By David J. Coehrs -

Since it was first passed in 1989, the five-year, 0.7-mill operational levy for the Four County ADAMhs Board has provided Fulton County with community-based alcohol, drug addiction, and mental health services.

A renewal of the levy, which provides just over $2 million annually, is on the ballot Nov. 6. CEO Les McCaslin is asking voters to continue their support of the agency, which he said is increasingly in demand.

Between 2016-17, requests by community members for the board’s services jumped from 9,000 to over 12,000. “That’s the most we’ve ever served, and it goes up every year,” McCaslin said.

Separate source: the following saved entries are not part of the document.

(** What the loop did, for the entries [ps]. *)
Record forwards (lt rt : Z) (ps : list ptr) (st st' : fwd_state) : Prop := {
  fw_heap : forwarded_by (fun p => bool_decide (p ∈ ps) && picked (fs_heap st) lt rt p)
              (fs_heap st) (fs_heap st');
  fw_adds : addsToForward st'
    = addsToForward st ++ filter (picked_add (fs_heap st) lt rt) ps;
  fw_rmvs : settleFailsToForward st'
    = settleFailsToForward st ++ filter (picked_rmv (fs_heap st) lt rt) ps;
  fw_addUpdates : addUpdates st' = addUpdates st
    ++ (to_log_update <$> deref (fs_heap st) (filter (picked_add (fs_heap st) lt rt) ps));
  fw_rmvUpdates : settleFailUpdates st' = settleFailUpdates st
    ++ (to_log_update <$> deref (fs_heap st) (filter (picked_rmv (fs_heap st) lt rt) ps));
}.

Lemma fwd_entry_ok src lt rt p pd st :
  fs_heap st !! p = Some pd ->
  exists st', fwd_entry src lt rt p st = Ok st' /\ forwards lt rt [p] st st'.
Proof.
  intros Hp. unfold fwd_entry, index. rewrite Hp. rsimpl.
  assert (picked (fs_heap st) lt rt p = negb (bool_decide (EntryType pd = FeeUpdate) || isForwarded pd)
    && (fwd_add lt rt pd || fwd_rmv lt rt pd)) as Ep by (unfold picked; by rewrite Hp).
  assert (is_add (fs_heap st) p = bool_decide (EntryType pd = Add)) as Ea
    by (unfold is_add; by rewrite Hp).
  assert (forall q, q <> p -> bool_decide (q ∈ [p]) && picked (fs_heap st) lt rt q = false) as Hq.
  { intros q Hne. rewrite bool_decide_false; [done|]. by intros ->%list_elem_of_singleton. }
  assert (picked (fs_heap st) lt rt p = false -> forwards lt rt [p] st st) as Hskip.
  { intros E. split; rewrite ?(filter_none _ [p]), ?fmap_nil, ?app_nil_r; try done;
      try (intros q ->%list_elem_of_singleton; unfold picked_add, picked_rmv; rewrite E; by intros []).
    split; [done|]. intros q qd qd' H1 H2. assert (qd' = qd) as -> by congruence. split; [done|].
    destruct (decide (q = p)) as [->|Hne]; [by rewrite E, andb_false_r, orb_false_r|].
    by rewrite Hq, orb_false_r. }
  destruct (_ || isForwarded pd) eqn:Eskip; [eexists; split; [done|]; apply Hskip; by rewrite Ep|].
  apply orb_false_elim in Eskip as [Efee Efwd].
  destruct (fwd_add lt rt pd) eqn:E1; [|destruct (fwd_rmv lt rt pd) eqn:E2].
  - assert (picked_add (fs_heap st) lt rt p = true /\ picked_rmv (fs_heap st) lt rt p = false) as [Pa Pr].
    { unfold picked_add, picked_rmv. rewrite Ep, Ea. unfold fwd_add in E1.
      destruct (bool_decide (EntryType pd = Add)); done. }
    eexists. split; [done|].
    split; cbn [fs_heap addsToForward settleFailsToForward addUpdates settleFailUpdates];
      rewrite ?(filter_cons_True (picked_add _ _ _)), ?(filter_cons_False (picked_rmv _ _ _)),
        ?filter_nil, ?app_nil_r by (rewrite ?Pa, ?Pr; simpl; tauto); try done.
    + apply (forwarded_write _ _ p pd); [done|by intros []|done| |done].
      simpl. rewrite Efwd, Ep, bool_decide_true by (by apply list_elem_of_singleton). done.
    + unfold deref. simpl. by rewrite Hp.
  - assert (picked_add (fs_heap st) lt rt p = false /\ picked_rmv (fs_heap st) lt rt p = true) as [Pa Pr].
    { unfold picked_add, picked_rmv. rewrite Ep, Ea. unfold fwd_rmv in E2.
      destruct (decide (EntryType pd = Add)) as [Et|Et]; [|by rewrite bool_decide_false].
      by rewrite bool_decide_false in E2 by tauto. }
    eexists. split; [done|].
    split; cbn [fs_heap addsToForward settleFailsToForward addUpdates settleFailUpdates];
      rewrite ?(filter_cons_False (picked_add _ _ _)), ?(filter_cons_True (picked_rmv _ _ _)),
        ?filter_nil, ?app_nil_r by (rewrite ?Pa, ?Pr; simpl; tauto); try done.
    + apply (forwarded_write _ _ p pd); [done|by intros []|done| |done].
      simpl. rewrite Efwd, Ep, bool_decide_true by (by apply list_elem_of_singleton). done.
    + unfold deref. simpl. by rewrite Hp.
  - eexists. split; [done|]. apply Hskip. by rewrite Ep.
Qed.

(** Marks on other entries do not change what is picked. *)
Lemma picked_forwarded pick h h' lt rt q :
  forwarded_by pick h h' -> pick q = false ->
  picked h' lt rt q = picked h lt rt q /\ is_add h' q = is_add h q.
Proof.
  intros [Hg Hm] Hq. unfold picked, is_add.
  pose proof (agree_lookup true h h' q (Hg true)) as H1.
  pose proof (agree_lookup false h h' q (Hg false)) as H2.
  destruct (h !! q) as [pd|] eqn:Hpd, (h' !! q) as [pd'|] eqn:Hpd'; try done.
  destruct (Hm q pd pd' Hpd Hpd') as [_ E]. rewrite Hq, orb_false_r in E.
  destruct H1 as [[Et _ _ _ _ _] Ea1 Er1], H2 as [_ Ea2 Er2]. simpl in *.
  unfold fwd_add, fwd_rmv. by rewrite Et, E, Ea1, Er1, Ea2, Er2.
Qed.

ADAMhs Board services include detoxification; a long-term residential recovery program for men at the Renewal Center in Napoleon and for women at Serenity Haven in Fayette; providing medication for mental health; placement for children and adults who require mental health services that can’t be addressed at home; hospitalizations; and traditional outpatient counseling.

“It’s a full range of health care services for people with mental health and/or addiction issues,” McCaslin said. That includes the board’s care toward individuals experiencing first-time depression.

Sadly, McCaslin said, reductions in state and federal assistance over the years have left the board relying heavily on the levy revenue, which now accounts for 60 percent of its funding.

“It’s just been chipping away. The most stable funding we have right now is our local levies,” he said.

Still, the ADAMhs Board has never asked the area community for an increase in funding since the levy first passed, he added.

Should the levy fail on Tuesday, staff would be reduced and the wait time to receive counseling and medication would lengthen considerably. Services clients now can receive within a week of their request would instead take months.

“We rely on (the levy). It would be devastating for the mental health system,” McCaslin said. “There are no services to cut. They’re all essential.”

While opioid abuse has leveled somewhat locally, the agency is still battling that crisis, as well as major abuses of methamphetamine and alcohol, he said.

“We’ve always had good support from the community,” McCaslin said. “We’ve been doing a lot of awareness activities, and I think we use their dollars wisely. I am absolutely convinced the local residents are doing their job. It’s the state and federal levels that need to step up.”